Beach Slang faced the same “can they keep this up?” crossroads after The Things We Do became a critical hit last year that Japandroids still haven’t resolved. But unlike Japandroids, Beach Slang immediately recorded a follow-up, A Loud Bash of Teenage Feelings, that drops in September. If Alex felt any concern about repeating himself, he doesn’t show it on A Loud Bash, which doubles down on everything you could possibly find endearing or annoying about Beach Slang. “I won’t die so I don’t need heaven / I’m too f*cked up to burn out,” Alex snarls on “Atom Bomb,” which dares to sound even more like the Replacements than the first LP. On “Young Hearts,” Alex once again toasts “the nothing kids, the restless and forgotten” over wistful, valedictory guitar slashes. From its gushingly earnest album title on down, A Loud Bash of Teenage Feelings is a whole lot of “a little much.”

Incredibly, however, not only does none of this stuff feel tired on A Loud Bash, it’s somehow even better than the debut LP. Beach Slang’s secret — this is where they arguably top even Japandroids — is a dash of sonic sweetness. The group makes big-sounding records that recall the last time when rock music still qualified as pop, during the alt-rock era in the ’90s. The Goo Goo Dolls have lurked inside Beach Slang’s anthemic choruses since the first EP, and on A Loud Bash, Alex has added a layer of epic Siamese Dream-style fuzz to already dreamy songs like “The Perfect High.” The result is car-stereo nirvana.

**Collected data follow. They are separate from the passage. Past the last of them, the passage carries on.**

(* ===== verification/UnitTests.v ===== *)
(** * The unit tests of the repository

    The tests next to the code, as programs of the model: each is the [Result] of
    its assertions, and runs to its end here as it does there.  They are run with
    the instances of file Instances, so the tests of what third-party code does
    (the calendar of chrono, the digests of cityhash, the parts of a URL) are not
    among them.  A test with random inputs is a program of its input, and passes
    for every input of the type. *)

From S2P Require Import Prelude RustStd Errors Scalars Encoder ReadEx SqlType TypeNames Floats.
From S2P Require Import DecimalNum Values StringPool ChunkIndex Columns Iter Compressed Block Concat.
From S2P Require Import ColumnFrom Compare Text ClientOptions Conversions Instances.
Local Open Scope Z_scope.

#[local] Existing Instances debug chrono combine_ll1 store plain_text plain_url instants.

(** ** Assertions *)

Definition assert_eq {A} `{EqDecision A} (a b : A) : Result unit := assert_ (bool_decide (a = b)).

Definition assert_text (expected : bytes) (actual : Result bytes) : Result unit :=
  actual ← actual; assert_eq expected actual.

Definition assert_value (a b : Value.t) : Result unit := e ← value_eq a b; assert_ e.

Definition assert_block (a b : Block) : Result unit := e ← block_eq a b; assert_ e.

(** A test that has no assertion left. *)
Definition passed (test : Result unit) : bool := match test with Ok _ => true | _ => false end.

(** The tests of a file, one after the other. *)
Definition all_pass (tests : list (Result unit)) : bool := forallb passed tests.

(** ** [binary/uvarint.rs], [binary/read_ex.rs] *)

Module UvarintTests.
Definition test_put_uvarint : Result unit :=
  let expected : bytes := Z_to_byte <$> [148; 145; 6; 0; 0; 0; 0; 0; 0; 0] in
  let buffer : bytes := replicate 10 (Z_to_byte 0) in
  '(buffer, actual) ← put_uvarint buffer 100500;
  _ ← assert_eq actual 3%nat;
  assert_eq buffer expected.

Definition test_read_uvarint : Result unit :=
  let cursor : bytes := Z_to_byte <$> [194; 10] in
  '(actual, _) ← read_uvarint (R := bytes) cursor;
  assert_eq actual 1346.

Example uvarint_tests : all_pass [test_put_uvarint; test_read_uvarint] = true.
Proof. vm_compute. reflexivity. Qed.
End UvarintTests.

(** ** [types/marshal.rs] *)

Module MarshalTests.
(** One round of the test, for the random value [v]. *)
Definition test_some (t : prim) (v : Z) : Result unit :=
  let buffer := marshal t v in
  u ← unmarshal t buffer;
  assert_eq v u.

Definition test_u8 : Z -> Result unit := test_some u8.
Definition test_u16 : Z -> Result unit := test_some u16.
Definition test_u32 : Z -> Result unit := test_some u32.
Definition test_u64 : Z -> Result unit := test_some u64.
Definition test_i8 : Z -> Result unit := test_some i8.
Definition test_i16 : Z -> Result unit := test_some i16.
Definition test_i32 : Z -> Result unit := test_some i32.
Definition test_i64 : Z -> Result unit := test_some i64.
Definition test_f32 : Z -> Result unit := test_some f32.
Definition test_f64 : Z -> Result unit := test_some f64.
Definition test_bool : Z -> Result unit := test_some bool_.

Lemma test_some_passes t v : prim_ok t v = true -> test_some t v = Ok tt.
Proof.
  intros Hv. unfold test_some. cbn zeta. rewrite unmarshal_marshal by done.
  cbn. unfold assert_eq, assert_. by rewrite bool_decide_true.
Qed.
End MarshalTests.

(** ** [types/value.rs] *)

Module ValueTests.
(** One round of the test, for the random value [value]. *)
Definition test_from_rnd (t : prim) (value : Z) : Result unit :=
  v ← prim_value t value;
  a ← value_prim t v;
  assert_eq a value.

Lemma test_from_rnd_passes t value v :
  prim_value (E := Error) t value = Ok v -> test_from_rnd t value = Ok tt.
Proof.
  intros Hv. unfold test_from_rnd. rewrite Hv. cbn.
  rewrite (value_prim_prim_value _ _ _ Hv). cbn.
  unfold assert_eq, assert_. by rewrite bool_decide_true.
Qed.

Of course, it’s doubtful that any band making records like that will pass for pop in 2016. But for a generation of bands that would rather move people who truly and deeply care — the vinyl junkies and the teenaged true believers and the disgruntled aging punks — rather than go through the tired motions of trying to take over a disinterested pop scene, Celebration Rock might very well resemble a sacred text. Study its lessons about the holiness of youth, drunkenness, and guilelessness, and you too can have eternal life in the hearts of all hopeless rock and roll romantics.